Mit Urteil vom 11.12.2013 – B 6 KA 49/12 R – stellte das Bundessozialgericht des Weiteren darauf ab, dass als Zulassungsvoraussetzung im Nachbesetzungsverfahren auch der Wille hinzukommen müsse, die zu übernehmende Praxis bzw. den Praxisanteil fortzuführen. Ein Fortführungswille sei regelmäßig auf einen Zeitraum von fünf Jahren ab dem Zeitpunkt der Aufnahme der vertragsärztlichen Tätigkeit durch den Nachfolger anzunehmen. Dass die Absicht, so das Bundessozialgericht, die Praxis nur für einen beliebig kurzen Zeitraum fortzuführen, nicht genügen könne, folge bereits aus dem Sinn der Regelung der Nachbesetzung, der u. a. darin bestehe, eine Kommerzialisierung von Vertragsarztsitzen zu vermeiden. Dem Wortlaut des § 103 SGB V seien Hinweise für eine weitere Konkretisierung des Zeitraums, auf den sich der Fortführungswille zu erstrecken habe, nicht zu entnehmen. Allerdings impliziere der Begriff der Fortführung nach der Rechtsprechung des Senats bereits eine weitestmögliche Kontinuität des Praxisbetriebs. Dabei beinhalte eine Praxisfortführung sowohl eine räumliche wie auch eine personelle Komponente. Eine Praxisfortführung werde nicht bereits dann angestrebt, wenn lediglich die vertragsärztliche Tätigkeit im medizinischen Fachgebiet und im Planungsbereich des ausscheidenden Vertragsarztes angestrebt werde.
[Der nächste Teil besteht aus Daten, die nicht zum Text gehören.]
(** C20: The interpreter as a machine.  [EvalScript] always terminates, and
    returns true with a stack exactly when the machine, started on that
    script of at most 10000 bytes, reaches the end of the script with no
    open conditional and that stack.  In every state on the way the two
    stacks hold at most 1000 elements together, no element is longer than 520 bytes, and
    at most 201 operations have been counted, whatever the script and the
    outcome of the signature checks. *)
Theorem EvalScript_machine (s0 : list valtype) (script : list Z) :
  words 8 script -> Forall elem_ok s0 -> zlen s0 <= 1000 ->
  (forall s, EvalScript CheckSig s0 script = Some s <->
     zlen script <= 10000 /\ exists st, reaches CheckSig (EvalState s0 [] [] 0 script) script st []
                                        /\ vfExec st = [] /\ stack st = s)
  /\ (forall st pc, reaches CheckSig (EvalState s0 [] [] 0 script) script st pc ->
        zlen (stack st) + zlen (altstack st) <= 1000
        /\ Forall (fun v => words 8 v /\ zlen v <= 520) (stack st ++ altstack st)
        /\ 0 <= nOpCount st <= 201).
Proof.
  intros Hb Hs Hl; split.
  - intros s; unfold EvalScript; fold (eval CheckSig script (EvalState s0 [] [] 0 script)).
    destruct (Z.ltb_spec 10000 (zlen script)) as [Hz|Hz]; [split; [discriminate | intros [? _]; lia]|].
    split.
    + destruct (eval CheckSig script _) as [st|] eqn:E; [|discriminate]; apply eval_reaches in E.
      destruct (vfExec st) eqn:Ev; [|discriminate]; intros Hst; apply Some_inj in Hst.
      split; [lia|]; exists st; auto.
    + intros (_ & st & Hr & Ev & <-); apply eval_reaches in Hr; now rewrite Hr, Ev.
  - intros st pc Hr; destruct (reaches_ok _ _ _ _ Hr Hb (init_ok s0 script Hs Hl)) as [[(Ho & Ha & Hc) Hz] _].
    split; [exact Hz | split; [|exact Hc]]; apply Forall_app; split; [exact Ho | exact Ha].
Qed.

End Invariant.

(** The script [2 3 OP_ADD 5 OP_NUMEQUAL]. *)
Lemma EvalScript_machine_witness :
  EvalScript (L := BN_ideal) (H := toy_hash) (fun _ _ _ => false) [] [0x52; 0x53; 0x93; 0x55; 0x9c] = Some [[1]]
  /\ exists st, reaches (L := BN_ideal) (H := toy_hash) (fun _ _ _ => false)
       (EvalState [] [] [] 0 [0x52; 0x53; 0x93; 0x55; 0x9c]) [0x52; 0x53; 0x93; 0x55; 0x9c] st [] /\ stack st = [[1]].
Proof.
  destruct (EvalScript_machine (L := BN_ideal) (H := toy_hash) (fun _ _ _ => false) [] [0x52; 0x53; 0x93; 0x55; 0x9c])
    as [H1 _]; [words_dec | constructor | vm_compute; discriminate |].
  assert (E : EvalScript (L := BN_ideal) (H := toy_hash) (fun _ _ _ => false) [] [0x52; 0x53; 0x93; 0x55; 0x9c] = Some [[1]])
    by (vm_compute; reflexivity).
  split; [exact E|]; apply H1 in E as (_ & st & Hr & _ & Hst); exists st; split; [exact Hr | exact Hst].
Defined.

(** ** Standard spends *)

(** A string that no instruction of a script starts with. *)
Inductive no_match (b : list Z) : list Z -> Prop :=
  | no_match_end : no_match b []
  | no_match_step pc op v next : starts_with b pc = false -> GetOp pc = Some (op, v, next) ->
      no_match b next -> no_match b pc.

Lemma delete_loop_id b pc n fuel : b <> [] -> no_match b pc -> (length pc <= fuel)%nat ->
  delete_loop fuel b n pc = (n, pc).
Proof.
  intros Hb Hm; revert fuel; induction Hm as [|pc op v next Hs Eg Hm IH]; intros fuel Hf.
  { destruct fuel; reflexivity. }
  assert (He : erase_loop (length pc) b n pc = (n, pc)) by (destruct pc; cbn [length erase_loop]; [reflexivity | now rewrite Hs]).
  pose proof (GetOp_shorter _ _ _ _ Eg); destruct fuel; [lia|].
  cbn [delete_loop]; rewrite He, Eg, IH by lia; f_equal.
  destruct (GetOp_suffix _ _ _ _ Eg) as (used & -> & _).
  replace (length (used ++ next) - length next)%nat with (length used) by (rewrite length_app; lia).
  now rewrite firstn_app, Nat.sub_diag, firstn_all, app_nil_r.
Qed.

Lemma FindAndDelete_id script b : b <> [] -> no_match b script -> FindAndDelete script b = (0, script).
Proof. intros Hb Hm; unfold FindAndDelete; destruct b; [congruence|]; now apply delete_loop_id. Qed.

Definition p2pkh (h : valtype) : list Z :=
  flat_map item_bytes [Op OP_DUP; Op OP_HASH160; Push h; Op OP_EQUALVERIFY; Op OP_CHECKSIG].
Definition p2sh (h : valtype) : list Z := flat_map item_bytes [Op OP_HASH160; Push h; Op OP_EQUAL].

(** These are the scripts that [SetDestination] makes. *)
Lemma p2pkh_destination h : wf 5 h -> fst (SetDestination (CKeyID h)) = p2pkh (uint_bytes h).
Proof.
  intros Hh; destruct (uint_bytes_vch h Hh) as [Hl _]; cbn [SetDestination fst]; set (v := uint_bytes h) in *; clearbody v.
  split20 v Hl; reflexivity.
Qed.

Lemma p2sh_destination h : wf 5 h -> fst (SetDestination (CScriptID h)) = p2sh (uint_bytes h).
Proof.
  intros Hh; destruct (uint_bytes_vch h Hh) as [Hl _]; cbn [SetDestination fst]; set (v := uint_bytes h) in *; clearbody v.
  split20 v Hl; reflexivity.
Qed.

Lemma drop_signature_p2pkh h sig : length h = 20%nat -> 9 <= zlen sig <= 73 -> zlen sig <> 20 ->
  drop_signature (p2pkh h) sig = p2pkh h.
Proof.
  intros Hl Hs Hn; unfold drop_signature; rewrite FindAndDelete_id; [reflexivity | |].
  - unfold push_data; rewrite (proj2 (Z.ltb_lt _ _)) by (cbn; lia); discriminate.
  - unfold push_data; rewrite (proj2 (Z.ltb_lt _ _)), u8_small by (cbn; lia); cbn [app].
    assert (Hb : forall x t, zlen sig <> x -> starts_with (zlen sig :: sig) (x :: t) = false).
    { intros x t Hx; cbn [starts_with]; now rewrite (proj2 (Z.eqb_neq _ _) Hx). }
    split20 h Hl; unfold p2pkh.
    do 5 (eapply no_match_step; [apply Hb; cbn; lia | reflexivity |]); apply no_match_end.
Qed.

Section Spends.
Context {L : BN_lib} {HL : BN_laws L} {H : hash_lib} {HH : hash_laws H}.
Context (CheckSig : valtype -> valtype -> list Z -> bool).

Lemma canonical_size sig : IsCanonicalSignature sig = true -> 9 <= zlen sig <= 73.
Proof.
  unfold IsCanonicalSignature, zlen; destruct (Nat.ltb_spec (length sig) 9); [discriminate|].
  destruct (Nat.ltb_spec 73 (length sig)); [discriminate | intros _; lia].
Qed.

Lemma check_one_p2pkh h sig pk : length h = 20%nat -> zlen sig <> 20 ->
  check_one CheckSig (drop_signature (p2pkh h) sig) sig pk = check_one CheckSig (p2pkh h) sig pk.
Proof.
  intros Hl Hn; unfold check_one; destruct (IsCanonicalSignature sig) eqn:E; [|reflexivity].
  now rewrite drop_signature_p2pkh by (assumption || now apply canonical_size).
Qed.

(** A push while no conditional is open. *)
Lemma instr_push v pc s n c : zlen v <= 520 -> zlen s < 1000 ->
  instr CheckSig (push_opcode v) v pc (EvalState s [] [] n c) = Some (EvalState (v :: s) [] [] n c).
Proof.
  intros Hv Hs; pose proof (zlen_nonneg v); unfold instr; cbn [vfExec existsb negb].
  unfold MAX_SCRIPT_ELEMENT_SIZE; rewrite (proj2 (Z.ltb_ge _ _)) by lia.
  assert (Hop : 0 <= push_opcode v <= op_byte OP_PUSHDATA4).
  { unfold push_opcode, push_data; destruct (Z.ltb_spec (zlen v) (op_byte OP_PUSHDATA1)); cbn [op_byte] in *.
    - rewrite u8_small by lia; cbn; lia.
    - destruct (_ <=? _); [cbn; lia|]; destruct (_ <=? _); cbn; lia. }
  rewrite (proj2 (Z.ltb_ge (op_byte OP_16) _)) by (cbn [op_byte] in *; lia); cbn [andb].
  assert (Hd : is_disabled (op_of (push_opcode v)) = false).
  { pose proof (byte_all (fun o => implb (o <=? 0x4e) (negb (is_disabled (op_of o)))) eq_refl (push_opcode v)) as Hall.
    cbn beta in Hall; cbn [op_byte] in Hop; rewrite (proj2 (Z.leb_le (push_opcode v) 0x4e)) in Hall by lia.
    destruct (is_disabled _); [|reflexivity]; discriminate Hall; unfold inw; lia. }
  rewrite Hd, (proj2 (Z.leb_le 0 _)), (proj2 (Z.leb_le _ (op_byte OP_PUSHDATA4))) by lia.
  cbn [andb stack altstack set_stack vfExec nOpCount codehash].
  change (zlen (@nil valtype)) with 0; unfold zlen in *; cbn [length].
  rewrite (proj2 (Z.ltb_ge _ _)) by lia; reflexivity.
Qed.

Lemma eval_pushes vs rest s n c : Forall (fun v => zlen v <= 520) vs -> zlen s + zlen vs <= 1000 ->
  eval CheckSig (flat_map push_data vs ++ rest) (EvalState s [] [] n c)
  = eval CheckSig rest (EvalState (rev vs ++ s) [] [] n c).
Proof.
  intros Hv; revert s; induction Hv as [|v vs Hv Hvs IH]; intros s Hs; [reflexivity|].
  cbn [flat_map rev]; rewrite <- !app_assoc; change (push_data v) with (item_bytes (Push v)).
  unfold zlen in Hs; cbn [length] in Hs.
  rewrite eval_item by (cbn [item_valid]; lia); cbn [item_instr fst snd].
  rewrite instr_push by (assumption || (unfold zlen; lia)); rewrite IH by (unfold zlen; cbn [length]; lia); reflexivity.
Qed.

Lemma EvalScript_pushes vs : Forall (fun v => zlen v <= 520) vs -> zlen vs <= 1000 ->
  zlen (flat_map push_data vs) <= 10000 ->
  EvalScript CheckSig [] (flat_map push_data vs) = Some (rev vs).
Proof.
  intros Hv Hn Hl; unfold EvalScript; rewrite (proj2 (Z.ltb_ge _ _)) by lia.
  fold (eval CheckSig (flat_map push_data vs) (EvalState [] [] [] 0 (flat_map push_data vs))).
  pose proof (eval_pushes vs [] [] 0 (flat_map push_data vs) Hv) as E; rewrite !app_nil_r in E.
  rewrite E by (change (zlen (@nil valtype)) with 0; lia); reflexivity.
Qed.

Lemma pushes_are_push_only vs : Forall (fun v => zlen v <= 520) vs -> IsPushOnly (flat_map push_data vs) = true.
Proof.
  intros Hv; unfold IsPushOnly.
  assert (Hp : parses (flat_map push_data vs) (map (fun v => (push_opcode v, v)) vs) true).
  { replace (flat_map push_data vs) with (flat_map item_bytes (map Push vs)) by (rewrite flat_map_concat_map, map_map, <- flat_map_concat_map; reflexivity).
    replace (map (fun v => (push_opcode v, v)) vs) with (map item_instr (map Push vs)) by now rewrite map_map.
    apply parses_items, Forall_map; eapply Forall_impl; [|exact Hv]; cbn [item_valid]; intros; lia. }
  rewrite (push_only_parses _ _ _ _ Hp (le_n _)); cbn [andb]; unfold pushes_only.
  apply forallb_forall; intros i Hi; apply in_map_iff in Hi as (v & <- & Hin); cbn [fst].
  rewrite Forall_forall in Hv; specialize (Hv v Hin); pose proof (zlen_nonneg v).
  apply Z.leb_le; unfold push_opcode, push_data; destruct (Z.ltb_spec (zlen v) (op_byte OP_PUSHDATA1)); cbn [op_byte] in *.
  - rewrite u8_small by lia; cbn; lia.
  - destruct (_ <=? _); [cbn; lia|]; destruct (_ <=? _); cbn; lia.
Qed.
Nach Auffassung des Senats sei es im Regelfall sachgerecht, den Fortführungswillen auf einen Zeitraum von fünf Jahren – gerechnet ab dem Zeitpunkt der Aufnahme der vertragsärztlichen Tätigkeit durch den Nachfolger – zu beziehen. Bei der Bemessung der Frist auf fünf Jahre orientiere sich der Senat an § 103 Abs. 4 S. 5 Nr. 5 SGB V, wonach ein Bewerber im Rahmen der Auswahl bei der Nachbesetzung eines Vertragsarztsitzes privilegiert sei, der mindestens fünf Jahre in einem unterversorgten Gebiet vertragsärztlich tätig war. Daraus könnte geschlossen werden, dass der Gesetzgeber eine fünfjährige vertragsärztliche Tätigkeit als versorgungsrelevant einstufe. Mit dem pauschalierenden Abstellen auf einen Zeitraum von fünf Jahren, auf den sich der Wille zur Praxisfortführung im Regelfall beziehen müsse, werde eine problematische Ungleichbehandlung bei der Nachbesetzung von Praxissitzen mit Ärzten unterschiedlicher Fachgebiete vermieden. Damit schließe der Senat nicht aus, dass im Einzelfall Konstellationen denkbar erscheinen, in denen ein kürzerer Zeitraum ausreichend sein könne.

 

Praxishinweis:

Im streitgegenständlichen Fall ging es um die Zulassung einer 71-jährigen Ärztin als Wunschkandidatin der beigeladenen Berufsausübungsgemeinschaft. In diesem Einzelfall  könnte ein „Zulassungshandel“ zu vermuten sein, welcher im Hinblick auf das Kommerzialisierungsverbot einzudämmen ist. Andererseits führt das Bundessozialgericht mit der Forderung nach einer fünfjährigen Fortführung der Praxis bei Bewerbern ab einem bestimmten Lebensalter faktisch zur Ungeeignetheit im Nachbesetzungsverfahren. Dies bedeutete eine unzulässige Diskriminierung wegen des Lebensalters.

 

Angesichts dieser Rechtsprechung könnte ein Zulassungsverzicht vor Ablauf der fünfjährigen Tätigkeit zu Gunsten der Anstellung bei einem anderen Vertragsarzt in dessen Praxis oder in einem Medizinischen Versorgungszentrum problematisch sein.